▶ GIVEN INFORMATION
────────
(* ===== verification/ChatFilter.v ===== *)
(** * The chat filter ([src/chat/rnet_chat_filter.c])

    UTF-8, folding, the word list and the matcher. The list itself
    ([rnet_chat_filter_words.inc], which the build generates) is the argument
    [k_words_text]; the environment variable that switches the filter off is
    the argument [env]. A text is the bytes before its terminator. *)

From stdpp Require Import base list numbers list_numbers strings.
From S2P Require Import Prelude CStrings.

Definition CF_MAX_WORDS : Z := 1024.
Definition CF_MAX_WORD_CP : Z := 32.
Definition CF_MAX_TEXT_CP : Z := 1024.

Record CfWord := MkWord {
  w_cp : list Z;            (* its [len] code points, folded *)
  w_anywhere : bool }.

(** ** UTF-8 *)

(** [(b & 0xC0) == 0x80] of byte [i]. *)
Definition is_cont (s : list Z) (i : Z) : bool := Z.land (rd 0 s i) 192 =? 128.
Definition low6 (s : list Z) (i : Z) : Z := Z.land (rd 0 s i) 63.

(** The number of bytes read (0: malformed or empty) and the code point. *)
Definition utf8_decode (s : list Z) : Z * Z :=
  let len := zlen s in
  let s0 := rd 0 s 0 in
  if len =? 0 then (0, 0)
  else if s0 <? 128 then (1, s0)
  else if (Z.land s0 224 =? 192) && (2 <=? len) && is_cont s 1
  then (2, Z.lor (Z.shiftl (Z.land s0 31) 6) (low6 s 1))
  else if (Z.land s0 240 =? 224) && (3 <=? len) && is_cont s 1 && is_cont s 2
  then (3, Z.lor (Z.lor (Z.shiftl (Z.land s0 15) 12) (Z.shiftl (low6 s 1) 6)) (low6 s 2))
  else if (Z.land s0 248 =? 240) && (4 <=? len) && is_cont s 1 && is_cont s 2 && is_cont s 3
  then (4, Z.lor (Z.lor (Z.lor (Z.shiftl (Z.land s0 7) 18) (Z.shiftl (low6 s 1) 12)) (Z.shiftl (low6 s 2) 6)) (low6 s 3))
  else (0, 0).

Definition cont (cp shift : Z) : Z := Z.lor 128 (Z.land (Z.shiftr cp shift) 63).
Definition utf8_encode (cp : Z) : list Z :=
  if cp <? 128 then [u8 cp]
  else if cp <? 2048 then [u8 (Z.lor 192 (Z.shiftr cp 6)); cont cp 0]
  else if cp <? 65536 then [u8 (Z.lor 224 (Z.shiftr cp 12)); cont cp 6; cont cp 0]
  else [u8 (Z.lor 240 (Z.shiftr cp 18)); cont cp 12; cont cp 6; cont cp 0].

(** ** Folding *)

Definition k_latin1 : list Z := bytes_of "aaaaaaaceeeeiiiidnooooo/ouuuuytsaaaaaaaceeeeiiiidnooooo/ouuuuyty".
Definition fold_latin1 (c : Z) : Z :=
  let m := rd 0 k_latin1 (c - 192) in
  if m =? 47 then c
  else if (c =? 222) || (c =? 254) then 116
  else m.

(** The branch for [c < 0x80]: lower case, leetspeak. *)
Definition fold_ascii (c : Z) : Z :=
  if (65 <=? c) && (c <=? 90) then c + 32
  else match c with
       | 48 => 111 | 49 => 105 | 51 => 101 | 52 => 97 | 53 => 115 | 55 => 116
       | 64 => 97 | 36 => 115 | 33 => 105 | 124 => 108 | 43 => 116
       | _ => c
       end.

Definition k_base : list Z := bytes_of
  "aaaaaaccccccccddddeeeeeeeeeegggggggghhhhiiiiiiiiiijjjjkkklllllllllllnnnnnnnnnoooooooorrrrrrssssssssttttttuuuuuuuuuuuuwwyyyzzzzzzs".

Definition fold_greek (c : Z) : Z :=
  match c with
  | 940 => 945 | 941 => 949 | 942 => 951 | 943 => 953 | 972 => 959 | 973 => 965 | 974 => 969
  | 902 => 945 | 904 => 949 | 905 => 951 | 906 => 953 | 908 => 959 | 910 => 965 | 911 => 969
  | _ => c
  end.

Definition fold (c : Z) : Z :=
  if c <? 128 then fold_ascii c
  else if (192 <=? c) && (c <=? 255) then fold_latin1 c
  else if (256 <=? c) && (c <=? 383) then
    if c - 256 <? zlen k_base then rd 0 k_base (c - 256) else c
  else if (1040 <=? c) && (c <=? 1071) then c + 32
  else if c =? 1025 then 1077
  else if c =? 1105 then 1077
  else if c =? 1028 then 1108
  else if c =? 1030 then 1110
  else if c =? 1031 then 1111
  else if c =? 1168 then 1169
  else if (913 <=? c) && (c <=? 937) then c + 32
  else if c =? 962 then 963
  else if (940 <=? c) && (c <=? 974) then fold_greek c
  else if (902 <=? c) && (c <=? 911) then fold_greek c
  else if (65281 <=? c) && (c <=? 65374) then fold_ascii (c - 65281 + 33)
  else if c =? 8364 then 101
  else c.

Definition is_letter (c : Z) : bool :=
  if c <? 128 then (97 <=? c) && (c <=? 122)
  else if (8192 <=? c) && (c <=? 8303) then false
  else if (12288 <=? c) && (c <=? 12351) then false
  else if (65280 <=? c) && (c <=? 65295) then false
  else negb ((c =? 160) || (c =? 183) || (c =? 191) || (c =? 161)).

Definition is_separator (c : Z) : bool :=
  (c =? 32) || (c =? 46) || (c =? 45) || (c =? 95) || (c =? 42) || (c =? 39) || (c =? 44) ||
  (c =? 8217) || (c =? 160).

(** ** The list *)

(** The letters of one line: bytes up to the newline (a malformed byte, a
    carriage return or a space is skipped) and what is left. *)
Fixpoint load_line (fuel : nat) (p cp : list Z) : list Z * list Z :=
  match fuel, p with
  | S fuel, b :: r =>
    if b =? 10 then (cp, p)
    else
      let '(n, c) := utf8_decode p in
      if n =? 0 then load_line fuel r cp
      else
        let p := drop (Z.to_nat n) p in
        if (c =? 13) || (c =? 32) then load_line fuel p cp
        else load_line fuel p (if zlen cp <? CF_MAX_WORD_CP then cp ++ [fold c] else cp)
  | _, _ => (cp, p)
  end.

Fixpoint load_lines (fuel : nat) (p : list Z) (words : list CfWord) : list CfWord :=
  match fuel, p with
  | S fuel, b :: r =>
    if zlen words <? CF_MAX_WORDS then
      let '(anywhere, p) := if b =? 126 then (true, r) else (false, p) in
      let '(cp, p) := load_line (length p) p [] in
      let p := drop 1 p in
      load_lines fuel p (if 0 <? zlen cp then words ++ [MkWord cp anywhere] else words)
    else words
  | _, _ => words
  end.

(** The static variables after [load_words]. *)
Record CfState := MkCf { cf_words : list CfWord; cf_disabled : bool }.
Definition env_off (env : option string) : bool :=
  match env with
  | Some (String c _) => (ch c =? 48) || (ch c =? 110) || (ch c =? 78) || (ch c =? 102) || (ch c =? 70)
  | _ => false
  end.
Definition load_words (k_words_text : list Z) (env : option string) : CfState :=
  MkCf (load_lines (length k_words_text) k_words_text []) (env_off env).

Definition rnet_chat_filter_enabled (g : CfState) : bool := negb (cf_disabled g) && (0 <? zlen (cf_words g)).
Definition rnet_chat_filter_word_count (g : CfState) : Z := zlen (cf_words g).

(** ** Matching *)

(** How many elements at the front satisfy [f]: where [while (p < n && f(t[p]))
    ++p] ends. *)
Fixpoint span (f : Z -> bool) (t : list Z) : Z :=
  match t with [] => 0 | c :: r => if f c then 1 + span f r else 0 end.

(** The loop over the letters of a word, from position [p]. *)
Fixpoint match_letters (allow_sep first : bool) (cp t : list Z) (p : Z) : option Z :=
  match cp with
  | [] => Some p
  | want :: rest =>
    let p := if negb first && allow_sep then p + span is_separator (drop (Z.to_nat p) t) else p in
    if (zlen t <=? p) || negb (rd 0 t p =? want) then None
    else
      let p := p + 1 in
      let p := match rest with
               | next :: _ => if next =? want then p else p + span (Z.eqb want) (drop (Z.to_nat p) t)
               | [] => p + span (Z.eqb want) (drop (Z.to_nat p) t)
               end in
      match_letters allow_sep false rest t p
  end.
────────
▶ WORK TO BE COMPLETED
Copy all lines from the material that include "CfState".

▶ EXERCISE ANSWER
Record CfState := MkCf { cf_words : list CfWord; cf_disabled : bool }.
Definition load_words (k_words_text : list Z) (env : option string) : CfState :=
Definition rnet_chat_filter_enabled (g : CfState) : bool := negb (cf_disabled g) && (0 <? zlen (cf_words g)).
Definition rnet_chat_filter_word_count (g : CfState) : Z := zlen (cf_words g).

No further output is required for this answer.